Records for the exercise.
(** **** X13
    Take one of the three categories the store has a directory for, a
    file the caller may read, and a caller who may write the two files of
    the backup and read them back; let the temporary directory be on the
    device of the file.  Then [create_backup] followed by
    [restore_backup] with the path it returned brings back, for a file of
    any name, the bytes and the modification time the file had, and of its
    mode the permission bits below 0o1000: the sidecar records three octal
    digits, so the setuid, setgid and sticky bits are dropped.  The file
    may have been changed or removed in between. *)
Theorem X13_round_trip_by_path (E : os_env) (self : BackupManager)
    (file_path : path) (category ts : string) (w : world) (f : file)
    (pw_name : string) (changed : option file)
    (b := backup_dir self // category
            // (name file_path +:+ "_" +:+ ts +:+ ".bak"))
    (mp := backup_dir self // category
             // ((name file_path +:+ "_" +:+ ts) +:+ ".meta"))
    (recorded := {| original_path := str file_path;
                    timestamp := ts;
                    hash := sha256_hexdigest E (f_data f);
                    permissions := oct_last3 (st_mode f);
                    owner := pw_name |})
    (Hcategory : Access.known_category category = true)
    (Hfile : fs_lookup file_path (w_fs w) = Some f)
    (Hread : Access.may_read E f = true)
    (Hslot : Access.free_or_writable E (w_fs w) b = true)
    (Hslotm : Access.free_or_own E (w_fs w) mp = true)
    (Hcreat : Access.creates_readable E = true)
    (Hdev : Access.same_device E file_path = true)
    (Hpw : getpwuid E (f_uid f) = Some pw_name)
    (Hroot : getuid E = 0%Z -> is_Some (getpwnam E pw_name))
    (Hjson : json_loads E (json_dumps E recorded) = Some recorded)
    (Hfresh : fs_lookup (mkstemp E) (w_fs w) = None)
    (Htmp : mkstemp E <> file_path /\ mkstemp E <> b /\ mkstemp E <> mp) :
  exists w1 w2 f',
    create_backup E self file_path category ts w = (Some (Some b), w1)
    /\ restore_backup E self file_path (Some b)
         {| w_fs := match changed with
                    | Some g => fs_write file_path g (w_fs w1)
                    | None => fs_unlink file_path (w_fs w1)
                    end;
            w_log := w_log w1 |} = (Some true, w2)
    /\ fs_lookup file_path (w_fs w2) = Some f'
    /\ f_data f' = f_data f
    /\ f_mode f' = (f_mode f mod 512)%Z
    /\ f_mtime f' = f_mtime f.
Proof.
  destruct Htmp as (Htp & Htb & Htm).
  assert (Hpb : file_path <> b) by apply backup_path_not_source.
  assert (Hbm : b <> mp) by apply backup_not_sidecar.
  assert (Hmp : with_suffix b ".meta" = Some mp) by apply backup_sidecar_path.
  assert (Hpm : file_path <> mp).
  { intros Heq. apply (f_equal name) in Heq. unfold mp in Heq.
    rewrite sidecar_name_of in Heq.
    apply (f_equal String.length) in Heq. rewrite !app_length in Heq.
    simpl in Heq. lia. }
  destruct (create_backup_runs E self file_path category ts w f pw_name
              b mp Hfile Hpw eq_refl Hpb Hmp)
    as (bfile & mfile & log1 & Hcreate & Hbdata & Hbmtime & Hmdata).
  set (w1 := {| w_fs := fs_write mp mfile (fs_write b bfile (w_fs w));
                w_log := log1 |}) in *.
  set (w1' := {| w_fs := match changed with
                         | Some g => fs_write file_path g (w_fs w1)
                         | None => fs_unlink file_path (w_fs w1)
                         end;
                 w_log := w_log w1 |}).
  assert (Hany : forall q, q <> file_path ->
            fs_lookup q (w_fs w1') = fs_lookup q (w_fs w1)).
  { intros q Hq. unfold w1'. rewrite w_fs_mk. destruct changed; by fs_simpl. }
  destruct (restore_sidecar_runs E self file_path (Some b) w1' b mp bfile mfile
              recorded (f_mode f mod 512)%Z)
    as (w2 & f' & Hrestore & Hf' & Hdata & Hmode & Hmtime & _); try done.
  - rewrite Hany by done. unfold w1. rewrite w_fs_mk. by fs_simpl.
  - rewrite Hany by done. unfold w1. rewrite w_fs_mk. by fs_simpl.
  - by rewrite Hmdata.
  - by rewrite Hbdata.
  - unfold recorded, st_mode. cbn [permissions]. apply oct_last3_mode.
  - apply fits_int_mod.
  - rewrite Hany by done. unfold w1. rewrite w_fs_mk. by fs_simpl.
  - exists w1, w2, f'. split; [exact Hcreate|]. split; [exact Hrestore|].
    split; [exact Hf'|]. rewrite restored_mode_low in Hmode.
    by rewrite Hdata, Hmtime.
Qed.

Lemma X13_witness :
  exists w1 w2 f',
    create_backup Scenario.env0 Scenario.mgr0 Scenario.config_yaml
      default_category "20240101_120000" ScenarioMore.world_setuid
      = (Some (Some Scenario.config_bak), w1)
    /\ restore_backup Scenario.env0 Scenario.mgr0 Scenario.config_yaml
         (Some Scenario.config_bak)
         {| w_fs := fs_unlink Scenario.config_yaml (w_fs w1);
            w_log := w_log w1 |} = (Some true, w2)
    /\ fs_lookup Scenario.config_yaml (w_fs w2) = Some f'
    /\ f_data f' = "fps: 60"
    /\ f_mode f' = 493%Z
    /\ f_mtime f' = 1700000001%Z.
Proof.
  destruct (X13_round_trip_by_path Scenario.env0 Scenario.mgr0
              Scenario.config_yaml default_category "20240101_120000"
              ScenarioMore.world_setuid
              {| f_data := "fps: 60"; f_mode := 2541; f_uid := 1000;
                 f_gid := 1000; f_mtime := 1700000001 |} "u" None)
    as (w1 & w2 & f' & Hcreate & Hrestore & Hf & Hdata & Hmode & Hmtime).
  - by vm_compute.
  - by vm_compute.
  - by vm_compute.
  - by vm_compute.
  - by vm_compute.
  - by vm_compute.
  - by vm_compute.
  - by vm_compute.
  - by vm_compute.
  - by vm_compute.
  - by vm_compute.
  - by vm_compute.
  - exists w1, w2, f'. split; [exact Hcreate|]. split; [exact Hrestore|].
    split; [exact Hf|]. split; [exact Hdata|]. split; [exact Hmode|].
    exact Hmtime.
Defined.

(** **** X14
    The name of a backup is fixed by the file's name and the second of the
    call, so a backup taken when one of that name is stored (the same file
    within the second, or a file of the same name in another directory)
    replaces it, when the caller may read the file and overwrite the
    stored copy and its sidecar: the store has the names it had, and the
    copy under that name holds the bytes of the file now backed up.  (A
    stored copy has the mode of its source, so that of a read-only file
    cannot be overwritten by another user than root.) *)
Theorem X14_same_name_backup_overwrites (E : os_env) (self : BackupManager)
    (file_path : path) (category ts : string) (w : world) (f old oldm : file)
    (pw_name : string)
    (b := backup_dir self // category
            // (name file_path +:+ "_" +:+ ts +:+ ".bak"))
    (mp := backup_dir self // category
             // ((name file_path +:+ "_" +:+ ts) +:+ ".meta"))
    (Hcategory : Access.known_category category = true)
    (Hfile : fs_lookup file_path (w_fs w) = Some f)
    (Hread : Access.may_read E f = true)
    (Howner : getpwuid E (f_uid f) = Some pw_name)
    (Hold : fs_lookup b (w_fs w) = Some old)
    (Hwrite : Access.may_overwrite E old = true)
    (Holdm : fs_lookup mp (w_fs w) = Some oldm)
    (Hwritem : Access.may_overwrite E oldm = true) :
  exists w' bfile,
    create_backup E self file_path category ts w = (Some (Some b), w')
    /\ (w_fs w').*1 = (w_fs w).*1
    /\ fs_lookup b (w_fs w') = Some bfile
    /\ f_data bfile = f_data f.
Proof.
  assert (Hpb : file_path <> b) by apply backup_path_not_source.
  assert (Hbm : b <> mp) by apply backup_not_sidecar.
  assert (Hmp : with_suffix b ".meta" = Some mp) by apply backup_sidecar_path.
  destruct (create_backup_runs E self file_path category ts w f pw_name
              b mp Hfile Howner eq_refl Hpb Hmp)
    as (bfile & mfile & log1 & Hcreate & Hbdata & _).
  eexists _, bfile. split; [exact Hcreate|]. rewrite w_fs_mk.
  split; [|split; [by fs_simpl | done]].
  rewrite !fs_keys_write. unfold fs_exists. fs_simpl.
  by rewrite Holdm, Hold.
Qed.

Lemma X14_witness :
  exists w' bfile,
    create_backup Scenario.env0 Scenario.mgr0 Scenario.bashrc default_category
      "20240101_120000" Scenario.world_edited
      = (Some (Some Scenario.bashrc_bak), w')
    /\ (w_fs w').*1 = (w_fs Scenario.world_edited).*1
    /\ fs_lookup Scenario.bashrc_bak (w_fs w') = Some bfile
    /\ f_data bfile = "export X=2".
Proof.
  destruct (X14_same_name_backup_overwrites Scenario.env0 Scenario.mgr0
              Scenario.bashrc default_category "20240101_120000"
              Scenario.world_edited
              (Scenario.file0 "export X=2" 1700086400)
              (Scenario.file0 "export X=1" 1700000000)
              {| f_data := Scenario.lines_dumps
                             (mkmeta "/home/u/.bashrc" "20240101_120000"
                                     "sha256:export X=1" "644" "u");
                 f_mode := 420; f_uid := 1000; f_gid := 1000;
                 f_mtime := 1700000500 |} "u")
    as (w' & bfile & Hrun & Hkeys & Hb & Hdata).
  - by vm_compute.
  - by vm_compute.
  - by vm_compute.
  - by vm_compute.
  - by vm_compute.
  - by vm_compute.
  - by vm_compute.
  - by vm_compute.
  - exists w', bfile. split; [exact Hrun|]. split; [exact Hkeys|].
    split; [exact Hb | exact Hdata].
Defined.

(** *** The search of a restore after a backup *)

(** After a backup of [other] into the directory a restore of
    [original_path] searches, under a name its pattern matches, the search
    settles on that backup when the file backed up is newer than the other
    candidates. *)
Lemma search_settles_on_new_backup E self original_path other ts w f pw w1
    (b := backup_dir self // restore_category original_path
            // (name other +:+ "_" +:+ ts +:+ ".bak")) :
  fs_lookup other (w_fs w) = Some f ->
  getpwuid E (f_uid f) = Some pw ->
  contains "**" (name original_path +:+ "_*.bak") = false ->
  Fnmatch.fnmatch (name other +:+ "_" +:+ ts +:+ ".bak")
                  (name original_path +:+ "_*.bak") = true ->
  (forall q, q ∈ candidate_backups self original_path (w_fs w) ->
     q <> b -> (st_mtime (w_fs w) q < f_mtime f)%Z) ->
  create_backup E self other (restore_category original_path) ts w
    = (Some (Some b), w1) ->
  chosen_backup self original_path None (w_fs w1) = Some b
  /\ exists bfile mfile,
       fs_lookup b (w_fs w1) = Some bfile
       /\ f_data bfile = f_data f /\ f_mtime bfile = f_mtime f
       /\ fs_lookup (backup_dir self // restore_category original_path
                       // ((name other +:+ "_" +:+ ts) +:+ ".meta")) (w_fs w1)
          = Some mfile
       /\ f_data mfile
          = json_dumps E {| original_path := str other;
                            timestamp := ts;
                            hash := sha256_hexdigest E (f_data f);
                            permissions := oct_last3 (st_mode f);
                            owner := pw |}
       /\ forall q, q <> b ->
            q <> backup_dir self // restore_category original_path
                   // ((name other +:+ "_" +:+ ts) +:+ ".meta") ->
            fs_lookup q (w_fs w1) = fs_lookup q (w_fs w).
Proof.
  intros Hfile Hpw Hglob Hmatch Hnewest Hcreate.
  set (mp := backup_dir self // restore_category original_path
               // ((name other +:+ "_" +:+ ts) +:+ ".meta")).
  assert (Hpb : other <> b) by apply backup_path_not_source.
  assert (Hbm : b <> mp) by apply backup_not_sidecar.
  assert (Hmp : with_suffix b ".meta" = Some mp) by apply backup_sidecar_path.
  assert (Hname_b : name b = name other +:+ "_" +:+ ts +:+ ".bak").
  { unfold b. rewrite backup_name_of. symmetry. apply backup_name_stem. }
  assert (Hname_mp : name mp = (name other +:+ "_" +:+ ts) +:+ ".meta")
    by apply sidecar_name_of.
  destruct (create_backup_runs E self other (restore_category original_path) ts
              w f pw b mp Hfile Hpw eq_refl Hpb Hmp)
    as (bfile & mfile & log1 & Hcreate' & Hbdata & Hbmtime & Hmdata).
  rewrite Hcreate' in Hcreate. injection Hcreate as <-. rewrite w_fs_mk.
  assert (Hb1 : fs_lookup b (fs_write mp mfile (fs_write b bfile (w_fs w)))
                = Some bfile) by by fs_simpl.
  split; [|exists bfile, mfile; repeat split; try done;
           [by fs_simpl | by intros q ? ?; fs_simpl]].
  unfold chosen_backup, find_latest.
  set (fs1 := fs_write mp mfile (fs_write b bfile (w_fs w))) in *.
  assert (Hin : b ∈ candidate_backups self original_path fs1).
  { apply elem_of_candidate_backups. split; [done|]. split; [|split].
    - by eapply fs_lookup_Some_key.
    - unfold b. apply in_dir_truediv_long.
      rewrite !app_length. simpl. lia.
    - by rewrite Hname_b. }
  destruct (candidate_backups self original_path fs1) as [|x rest] eqn:Hcands;
    [by apply elem_of_nil in Hin|].
  f_equal. apply py_max_unique; [done|].
  intros q Hq Hqb. rewrite <- Hcands in Hq.
  apply elem_of_candidate_backups in Hq as (_ & Hkey & Hdir & Hm).
  assert (Hqm : q <> mp).
  { intros ->. apply fnmatch_pattern_last in Hm.
    rewrite Hname_mp, last_char_app in Hm by done. discriminate. }
  unfold st_mtime at 2. rewrite Hb1, Hbmtime.
  rewrite (st_mtime_ext (w_fs w)) by (unfold fs1; by fs_simpl).
  apply Hnewest; [|done]. apply elem_of_candidate_backups.
  split; [done|]. split; [|done]. unfold fs1 in Hkey.
  apply elem_of_fs_keys_write in Hkey as [Hkey|]; [|done].
  by apply elem_of_fs_keys_write in Hkey as [Hkey|].
Qed.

Activity. Copy out only the lines of the records above from the one with "Lemma search_settles_on_new_backup E" through the one with "getpwuid E (f_uid f) = Some pw ->", exactly as they stand, both included.

Output for this exercise.
Lemma search_settles_on_new_backup E self original_path other ts w f pw w1
    (b := backup_dir self // restore_category original_path
            // (name other +:+ "_" +:+ ts +:+ ".bak")) :
  fs_lookup other (w_fs w) = Some f ->
  getpwuid E (f_uid f) = Some pw ->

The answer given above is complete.